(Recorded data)
(** The last loop over the devices; [r] is the resource with the change applied. *)
Definition settle_device (r : resource) (is_connect : bool) (d : device) : device :=
  let d := if __NEW_CUR_UUID (d_more d) then set_new_cur_uuid true (with_d_more (set_next_cur_uuid false) d) else d in
  let d := ensure_exposed_data_uuid r d in
  if is_connect then set_peers (map release_uuid_lock (d_peers d)) d else d.

(** An accepted change is carried out; the work after the change is queued while the resource is
    registered. *)
Definition commit_state_change (now : Z) (r : resource) : resource * list action * cached_state :=
  let '(members, acts1) := update_members r in
  let r := with_r (r_conns r) (r_devs r) members (r_more r) r in
  let '(r, acts2) := finish_state_change now r in
  let is_connect := drbd_state_change_is_connect r in
  let r := apply_state_change r in
  let cached := cache_state r in
  let r := with_r (r_conns r) (map (settle_device r is_connect) (r_devs r)) (r_members r) (r_more r) r in
  (r, acts1 ++ acts2 ++ (if R_UNREGISTERED (r_more r) then [] else [queue_after_state_change]), cached).

Record change_result := mk_change {
  ch_rv : drbd_state_rv;
  ch_resource : resource;
  ch_actions : list action;
  ch_cached : option cached_state }.

(** [___end_state_change] with the result so far. *)
Definition ___end_state_change (now : Z) (rv : drbd_state_rv) (r : resource) : change_result :=
  let flags := r_flags r in
  let out := if CS_TWOPC flags && negb (CS_PREPARE flags) then [clear_remote_state_change] else [] in
  if CS_ABORT flags then mk_change rv r out None
  else
    let '(rv, r) := if rv_ok rv then try_state_change r else (rv, r) in
    if negb (rv_ok rv) then mk_change rv r out None
    else if CS_PREPARE flags then mk_change rv r out None
    else
      let '(r, acts, cached) := commit_state_change now r in
      mk_change rv r (acts ++ out) (Some cached).

Definition with_flags (f : cs_flags) (r : resource) : resource :=
  mk_res (r_old r) (r_new r) (r_conns r) (r_devs r) f (r_node_id r) (r_members r) (opt_quorum r) (opt_min_redundancy r) (opt_on_no_quorum r) (opt_on_no_data r) (r_more r).

Definition begin_state_change (f : cs_flags) (r : resource) : resource := ___begin_state_change (with_flags f r).
Definition end_state_change (now : Z) (r : resource) : change_result := ___end_state_change now SS_SUCCESS r.
Definition abort_state_change (now : Z) (r : resource) : change_result := ___end_state_change now SS_UNKNOWN_ERROR r.
End finish.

# [AIM OF THE TASK]
Take the entries above and return only the lines from the one with "let r := with_r (r_conns r) (map" to the one with "mk_change rv r (acts", both included, unchanged.

# [REPLY]
  let r := with_r (r_conns r) (map (settle_device r is_connect) (r_devs r)) (r_members r) (r_more r) r in
  (r, acts1 ++ acts2 ++ (if R_UNREGISTERED (r_more r) then [] else [queue_after_state_change]), cached).

Record change_result := mk_change {
  ch_rv : drbd_state_rv;
  ch_resource : resource;
  ch_actions : list action;
  ch_cached : option cached_state }.

(** [___end_state_change] with the result so far. *)
Definition ___end_state_change (now : Z) (rv : drbd_state_rv) (r : resource) : change_result :=
  let flags := r_flags r in
  let out := if CS_TWOPC flags && negb (CS_PREPARE flags) then [clear_remote_state_change] else [] in
  if CS_ABORT flags then mk_change rv r out None
  else
    let '(rv, r) := if rv_ok rv then try_state_change r else (rv, r) in
    if negb (rv_ok rv) then mk_change rv r out None
    else if CS_PREPARE flags then mk_change rv r out None
    else
      let '(r, acts, cached) := commit_state_change now r in
      mk_change rv r (acts ++ out) (Some cached).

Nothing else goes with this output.